-
Notifications
You must be signed in to change notification settings - Fork 9
Audit CONTINUE dispatches for TOCTOU races on guest memory #40
Description
Problem
Every SECCOMP_USER_NOTIF_FLAG_CONTINUE dispatch path trusts that the
supervisor's pre-validation of guest memory (path strings, flag words, struct
contents) remains valid when the kernel re-executes the syscall.
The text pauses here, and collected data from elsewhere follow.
(** * Publish orchestration of the changesets CLI: npm-utils.ts

    A shallow embedding of
    [packages/cli/src/commands/publish/npm-utils.ts] and the properties
    its specification states about it.

    - [JS]: the JavaScript values and built-ins the program uses
      (strings, parsed JSON, truthiness, property reads, [JSON.parse]);
    - [Run]: the effects of the program (spawned tools, operator input,
      log lines, the shared two-factor state, exceptions) as a state and
      error monad over a world that records what was done;
    - [NpmUtils]: the functions of npm-utils.ts, in source order;
    - [PLimit]: the concurrency gates ([p-limit]) as a transition system
      over the units of work that pass through them;
    - the vocabulary in which the properties are stated, with sample
      surroundings to run the functions in;
    - the properties. *)

From Stdlib Require Import String Ascii List Bool Arith ZArith NArith Lia.
Import ListNotations.

Local Open Scope string_scope.

(* ===================================================================== *)
(** * JavaScript values *)
(* ===================================================================== *)

Module JS.

(** Strings are sequences of bytes: the program compares strings only
    with ASCII constants and searches them only for an ASCII needle, and
    both give the same answer on the UTF-8 bytes as on the UTF-16 units. *)

(** A number literal [m * 10^e]; the program never computes with numbers
    that come from JSON, it only tests them for truthiness. *)
Record number := Num { mantissa : Z; exponent10 : Z }.

Unset Elimination Schemes.
Inductive json :=
| JNull
| JBool (b : bool)
| JNum (n : number)
| JStr (s : string)
| JArr (xs : list json)
| JObj (fields : list (string * json)).
Set Elimination Schemes.
(** * Telemetry dashboards: ingestion, parsing and rolling history

    A shallow embedding of the acquisition / parse / bounded-history code of
    the three dashboards of the repository:

    - [esp32-mpu6050.py]       (module [Motion]):  [MPU6050Dashboard]
    - [obstacle_visualizer.py] (module [Ranging]): [EnhancedSensorGUI]
    - [claude-packetanalyzer.py] (module [Capture]): [PacketAnalyzer]

    Python objects become records, methods become state transformers in a
    small state-and-exception monad, [print] and the Tk calls become entries
    of explicit output fields of the state. *)

From Stdlib Require Import ZArith String Ascii Lia.
From stdpp Require Import base list strings gmap.

Open Scope string_scope.
Open Scope list_scope.
Open Scope nat_scope.

(** ** Python strings *)

Module PyStr.

(** [s.startswith(p)] *)
Definition startswith (s p : string) : bool := String.prefix p s.

(** [s[n:]] for a non-negative literal [n] *)
Fixpoint slice_from (n : nat) (s : string) : string :=
  match n, s with
  | O, _ => s
  | S _, EmptyString => EmptyString
  | S n', String _ rest => slice_from n' rest
  end.

(** [s.split(sep)] for a one-character separator: the empty string splits
    into one empty field, and every separator opens a new field. *)
Fixpoint split (sep : ascii) (s : string) : list string :=
  match s with
  | EmptyString => [EmptyString]
  | String c rest =>
      if Ascii.eqb c sep then EmptyString :: split sep rest
      else match split sep rest with
           | [] => [String c EmptyString]
           | field :: fields => String c field :: fields
           end
  end.

Definition comma : ascii := ","%char.

(** [c.isspace()] for a character below 256: the ASCII whitespace
    ([\t \n \v \f \r], the separators 28 to 31 and the blank), the next-line
    control 133 and the no-break space 160. *)
Definition isspace (c : ascii) : bool :=
  let n := nat_of_ascii c in
  ((9 <=? n) && (n <=? 13)) || ((28 <=? n) && (n <=? 32))
  || (n =? 133) || (n =? 160).

(** [s.lstrip()] *)
Fixpoint lstrip (s : string) : string :=
  match s with
  | EmptyString => EmptyString
  | String c rest => if isspace c then lstrip rest else s
  end.

(** [s.rstrip()] *)
Fixpoint rstrip (s : string) : string :=
  match s with
  | EmptyString => EmptyString
  | String c rest =>
      match rstrip rest with
      | EmptyString => if isspace c then EmptyString else String c EmptyString
      | kept => String c kept
      end
  end.

(** [s.strip()]: the whitespace at both ends is removed. *)
Definition strip (s : string) : string := rstrip (lstrip s).

End PyStr.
Since CONTINUE
causes the kernel to re-read pointer targets from guest memory, a malicious
guest thread can mutate the memory between process_vm_readv in the supervisor
and the kernel's re-read, bypassing the supervisor's policy decision.
The only safe CONTINUE paths are those where the supervisor's decision depends
solely on seccomp_data register values (syscall number, integer flags).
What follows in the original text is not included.